Exercise objective: Tally the lines in the records underneath that contain the string "Hsame", and state the figure by itself.

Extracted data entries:
+ + + + + + +
(** X1.  [saveCache] writes nothing but the cache file of its own path:
    the working tree and the project are as before, and for a file with
    another path digest [needsUpdate] answers as it did. *)
Theorem saveCache_leaves_other_files
    (w : World) (filePath other : string) (structure : ComponentStructure) :
  sha256 filePath ≠ sha256 other →
  files (saveCache sha256 w filePath structure).1 = files w ∧
  project (saveCache sha256 w filePath structure).1 = project w ∧
  needsUpdate sha256 (saveCache sha256 w filePath structure).1 other
  = needsUpdate sha256 w other.
Proof.
  intros Hdigest.
  destruct (saveCache_world w filePath structure) as [Hsame | [e Hwritten]].
  - rewrite Hsame. auto.
  - rewrite Hwritten. split; [reflexivity|]. split; [reflexivity|].
    rewrite !needsUpdate_eq.
    assert (Hstored : storedEntry sha256 (writeCacheFile w (getCacheFilePath sha256 filePath) e)
                        other = storedEntry sha256 w other).
    { unfold storedEntry. simpl. rewrite lookup_insert_ne; [reflexivity|].
      intros Hkey. apply Hdigest, getCacheFilePath_digest, Hkey. }
    rewrite Hstored.
    change (fs_readFile (writeCacheFile w (getCacheFilePath sha256 filePath) e) other)
      with (fs_readFile w other).
    change (liveDependencies (writeCacheFile w (getCacheFilePath sha256 filePath) e) other)
      with (liveDependencies w other).
    destruct (storedEntry sha256 w other) as [e'|]; [|reflexivity].
    rewrite (dependencyModified_ext w (writeCacheFile w (getCacheFilePath sha256 filePath) e) e')
      by reflexivity.
    reflexivity.
Qed.
(** C8 at [m(x) = x/2 + 1], [x0 = 0], [n = 2].  The trace has the header,
    the row of step [0] and two iteration rows, and both iteration rows
    carry the step index [0]: the bounded loop never advances [count].  The
    exact run agrees with the binary64 run. *)
Theorem fp_bounded_step_index_stays_zero (fuel : nat) (lim : float) (lim' : Qc) :
  Numan.fp fuel halve_add_one 0%float 2 lim
  = Some [Numan.header;
          [VInt 0; VNum 0%float; VNum 1%float];
          [VInt 0; VNum 1%float; VNum 1.5%float];
          [VInt 0; VNum 1.5%float; VNum 1.75%float]]
  /\ option_map table_this (Numan.fp fuel halve_add_one (Qc_of_Z 0) 2 lim')
     = Some [[VStr "n"%string; VStr "xn"%string; VStr "|f(xn)|"%string];
             [VInt 0; VNum 0%Q; VNum 1%Q];
             [VInt 0; VNum 1%Q; VNum (3 # 2)%Q];
             [VInt 0; VNum (3 # 2)%Q; VNum (7 # 4)%Q]]
  /\ option_map (map row_step) (Numan.fp fuel halve_add_one 0%float 2 lim)
     = Some [None; Some 0; Some 0; Some 0].
Proof. repeat split; vm_compute; reflexivity. Qed.
(** * Boundary search and the generic shrinker driver of Hypothesis

    A shallow embedding of
    [hypothesis/internal/conjecture/shrinking/common.py]:

    - [find_integer], the linear / exponential / binary boundary search;
    - the [Shrinker] base class: [incorporate], [consider], [run] and
      [shrink], with the subclass hooks as parameters;

    and of the predicate of [test_lot_of_dead_nodes]
    ([tests/nocover/test_conjecture_engine.py]), run on a model of the
    conjecture engine that follows its specification, the engine itself
    not being among the sources at hand.

    Python integers are unbounded, so they are [Z]; [//] is floor division,
    which is [Z.div].  A Python callable may have side effects, so the
    callbacks [f] and [predicate] thread a state of an arbitrary type.
    Loops that the source does not bound ([while f(hi)], the full-mode loop
    of [run]) take a fuel argument; running out of fuel is reported as
    [None] and never confused with a result. *)

From stdpp Require Import base numbers list gmap.

Local Open Scope Z_scope.

(** ** [find_integer] *)

Module FindInteger.

Section Search.
(** The state the callback may read and write. *)
Context {St : Type}.

(** [f(i)], as a state transformer. *)
Variable f : Z → St → bool * St.

(** [for i in range(1, 5): if not f(i): return i - 1], over the list of
    the remaining values of [i].  [None] means that the loop ran to its
    end without returning. *)
Fixpoint linear_scan (range : list Z) (s : St) : option Z * St :=
  match range with
  | [] => (None, s)
  | i :: range' =>
      let '(b, s') := f i s in
      if b then linear_scan range' s' else (Some (i - 1), s')
  end.

(** [while f(hi): lo = hi; hi *= 2].  The result is the pair [(lo, hi)]
    at loop exit, or [None] when the fuel ran out first. *)
Fixpoint probe_up (fuel : nat) (lo hi : Z) (s : St) : option (Z * Z) * St :=
  match fuel with
  | O => (None, s)
  | S fuel' =>
      let '(b, s') := f hi s in
      if b then probe_up fuel' hi (hi * 2) s' else (Some (lo, hi), s')
  end.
+ + + + + + +
Expected answer: 2